Where a line in the listing below contains the word "heap", copy that line.
==================================================
(** Rex has no health conditions: the report built for him has the summary
    paragraph, which reads [Health Conditions: None]. *)
Lemma empty_fields_render_as_None_witness :
  let E := sample_env api_up in
  exists summary story,
    pet_info_text E (pet_info_dict rex) = Ok summary /\
    create_pdf E rex_loc [] rex_world =
      (Ok (doc_build E story), log_event (DocBuild story) (after_clock_read rex_world)) /\
    In (Paragraph summary Normal) story /\
    occurs_in ("Health Conditions: None" +:+ nl) summary.
Proof.
  intros E.
  destruct (empty_fields_render_as_None E rex)
    as (prompt & summary & _ & Hsummary & Hreport & Hhealth & _).
  destruct (create_pdf E rex_loc [] rex_world) as [[buffer|e] w'] eqn:Hrun;
    [|vm_compute in Hrun; discriminate Hrun].
  destruct (Hreport rex_loc [] rex_world buffer w' eq_refl Hrun)
    as (story & -> & -> & Hin).
  exists summary, story.
  split; [exact Hsummary|]. split; [reflexivity|]. split; [exact Hin|].
  apply (Hhealth eq_refl).
Defined.

(** The API answers: the client returns the answer's text. *)
Lemma first_completion_is_returned_and_displayed_witness :
  generate_recommendation (sample_env api_up) "How much should Rex eat?" rex_world =
    (Ok (Some "Feed 300 g twice a day."),
     after_request "How much should Rex eat?" rex_world).
Proof.
  apply (proj1 (first_completion_is_returned_and_displayed (sample_env api_up))
           "How much should Rex eat?" rex_world (reply "Feed 300 g twice a day.")
           (Choice (CompletionMessage (Some "Feed 300 g twice a day."))) []).
  - reflexivity.
  - reflexivity.
Defined.

(** The diet call answers and the care call hits the rate limit: the panel
    stops after the two calls. *)
Lemma care_tab_failure_skips_export_and_save_witness :
  let E := sample_env api_flaky in
  let w0 := log_event (StSpinner "Generating comprehensive care guide...") rex_world in
  let w1 := snd (generate_diet_recommendation E rex_loc w0) in
  let w2 := snd (generate_care_recommendation E rex_loc w1) in
  care_tab E true rex_loc rex_world = (Ok tt, w2) /\
  files w2 = files rex_world /\
  heap w2 = heap rex_world /\
  exists evs, trace w2 = trace rex_world ++ evs /\
              Forall (fun ev => exports_or_writes ev = false) evs.
Proof.
  intros E w0 w1 w2.
  apply (proj1 (care_tab_failure_skips_export_and_save E)
           rex_loc rex_world w1 w2 (Some "Feed 300 g twice a day.") None).
  - vm_compute. reflexivity.
  - vm_compute. reflexivity.
  - right. reflexivity.
Defined.

(** Rex is saved to a store with no log file; the log is then a list of one
    record, which the records panel shows. *)
Lemma save_then_load_round_trip_witness :
  let E := sample_env api_up in
  exists w' records,
    save_pet_data E rex_loc rex_world = (Ok tt, w') /\
    open_json_load "pet_data.json" w' = (Ok (VList records), w') /\
    show_records E w' = (Ok tt, log_event (StDataframe (VList records)) w') /\
    records <> [] /\
    last records = Some (VDict (pet_info_dict (with_timestamp (stamp E rex_world) rex))).
Proof.
  intros E.
  destruct (save_then_load_round_trip E rex rex_loc rex_world [] eq_refl eq_refl)
    as (w' & records & Hsave & Hload & Hshow & Hne & Hlast).
  exists w', records.
  split; [exact Hsave|]. split; [exact Hload|]. split; [|split; assumption].
  rewrite Hshow.
  assert (w' = snd (save_pet_data E rex_loc rex_world)) as Hw' by (rewrite Hsave; reflexivity).
  assert (VList records =
          match fst (open_json_load "pet_data.json" w') with
          | Ok v => v
          | Raise _ => VNone
          end) as -> by (rewrite Hload; reflexivity).
  rewrite Hw'. reflexivity.
Defined.

Lemma save_pet_data_appends_witness :
  let E := sample_env api_up in
  exists w1 w2 new1 new2,
    save_pet_data E rex_loc rex_world = (Ok tt, w1) /\
    stored_records w1 = Some new1 /\
    length new1 = 1 /\
    take 0 new1 = [] /\
    save_pet_data E rex_loc w1 = (Ok tt, w2) /\
    stored_records w2 = Some new2 /\
    length new2 = 2 /\
    take (length new1) new2 = new1.
Proof.
  apply (save_pet_data_appends (sample_env api_up) rex_loc rex_loc rex_world []).
  - eexists. reflexivity.
  - eexists. reflexivity.
  - reflexivity.
Defined.

Lemma save_pet_data_stamps_in_place_witness :
  let E := sample_env api_up in
  exists w' d' records,
    save_pet_data E rex_loc rex_world = (Ok tt, w') /\
    heap w' !! rex_loc = Some d' /\
    dict_get "timestamp" d' = Some (VStr (stamp E rex_world)) /\
    (forall k, k <> "timestamp" -> dict_get k d' = dict_get k (pet_info_dict rex)) /\
    stored_records w' = Some records /\
    last records = Some (VDict d') /\
    (forall l', l' <> rex_loc -> heap w' !! l' = heap rex_world !! l').
Proof.
  apply (save_pet_data_stamps_in_place (sample_env api_up) rex_loc (pet_info_dict rex)
           rex_world []).
  - reflexivity.
  - reflexivity.
Defined.

(** No log file, and a log file that holds the empty array. *)
Lemma empty_store_loads_as_empty_witness :
  let E := sample_env api_up in
  (show_records E rex_world = (Ok tt, rex_world) /\
   exists w', save_pet_data E rex_loc rex_world = (Ok tt, w') /\
              stored_records w' =
                Some [VDict (dict_set "timestamp" (VStr (stamp E rex_world))
                                      (pet_info_dict rex))]) /\
  (open_json_load "pet_data.json" (rex_world_with_log (VList []))
     = (Ok (VList []), rex_world_with_log (VList [])) /\
   show_records E (rex_world_with_log (VList [])) = (Ok tt, rex_world_with_log (VList []))).
Proof.
  split.
  - apply (proj1 (empty_store_loads_as_empty (sample_env api_up) rex_loc (pet_info_dict rex)
                    rex_world eq_refl)).
    reflexivity.
  - apply (proj2 (empty_store_loads_as_empty (sample_env api_up) rex_loc (pet_info_dict rex)
                    (rex_world_with_log (VList [])) eq_refl)).
    reflexivity.
Defined.

(** C6 as stated fails on a log file of zero bytes: it is no JSON document,
    and loading it raises, in the records panel and in [save_pet_data]
    alike. *)
Lemma empty_file_load_raises :
  let w := rex_world_with_text "" in
  let fault := Exn JSONDecodeError "Expecting value: line 1 column 1 (char 0)" in
  files w !! "pet_data.json" = Some (NotJson "") /\
  open_json_load "pet_data.json" w = (Raise fault, w) /\
  show_records (sample_env api_up) w = (Raise fault, w) /\
  save_pet_data (sample_env api_up) rex_loc w = (Raise fault, w).
Proof. repeat split. Qed.

(** The report for Rex with a diet and a care section. *)
Lemma create_pdf_sections_and_disclaimer_witness :
  let E := sample_env api_up in
  let recommendations :=
    [ ("Diet Recommendations", "Feed 300 g twice a day.");
      ("Care Recommendations", "Walk 45 minutes a day.") ] in
  exists story summary,
    create_pdf E rex_loc recommendations rex_world =
      (Ok (doc_build E story), log_event (DocBuild story) (after_clock_read rex_world)) /\
    headings story = ["Pet Information"; "Diet Recommendations"; "Care Recommendations"] /\
    titled_sections story = ("Pet Information", summary) :: recommendations /\
    last story = Some (Paragraph disclaimer Italic) /\
    contains "This report was generated using artificial intelligence" disclaimer = true /\
    contains "they should not replace professional veterinary advice" disclaimer = true.
Proof.
  intros E recommendations.
  destruct (create_pdf_sections_and_disclaimer E rex rex_loc recommendations rex_world
              eq_refl)
    as (story & summary & Hbuilt & Hrefused & _ & Hrest).
  exists story, summary. split; [|exact Hrest].
  destruct (story_accepted E story); [exact (Hbuilt eq_refl)|].
  destruct (Hrefused eq_refl) as (e & w' & Hraise & _).
  vm_compute in Hraise. discriminate Hraise.
Defined.

(** C9 as stated fails on the emergency prompt: for Rex it names neither
    his allergy, nor his weight, nor his age. *)
Lemma emergency_prompt_omits_fields :
  let E := sample_env api_up in
  exists s,
    category_prompt E Emergency (sample_clock 0) (pet_info_dict rex) VNone = Ok s /\
    ~ occurs_in (allergies rex) s /\
    ~ occurs_in (float_repr E (weight rex)) s /\
    ~ occurs_in (float_repr E (age rex)) s.
Proof.
  eexists. split; [reflexivity|].
  repeat split; apply contains_false; vm_compute; reflexivity.
Qed.

(** The API never raises: the client returns. *)
Lemma generate_recommendation_returns_witness :
  exists r w',
    generate_recommendation (sample_env api_malformed) "How much should Rex eat?" rex_world
      = (Ok r, w').
Proof.
  apply (generate_recommendation_returns (sample_env api_malformed)).
  intros e H. discriminate H.
Defined.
==================================================
#### [Exercise solution]
  heap w2 = heap rex_world /\
    heap w' !! rex_loc = Some d' /\
    (forall l', l' <> rex_loc -> heap w' !! l' = heap rex_world !! l').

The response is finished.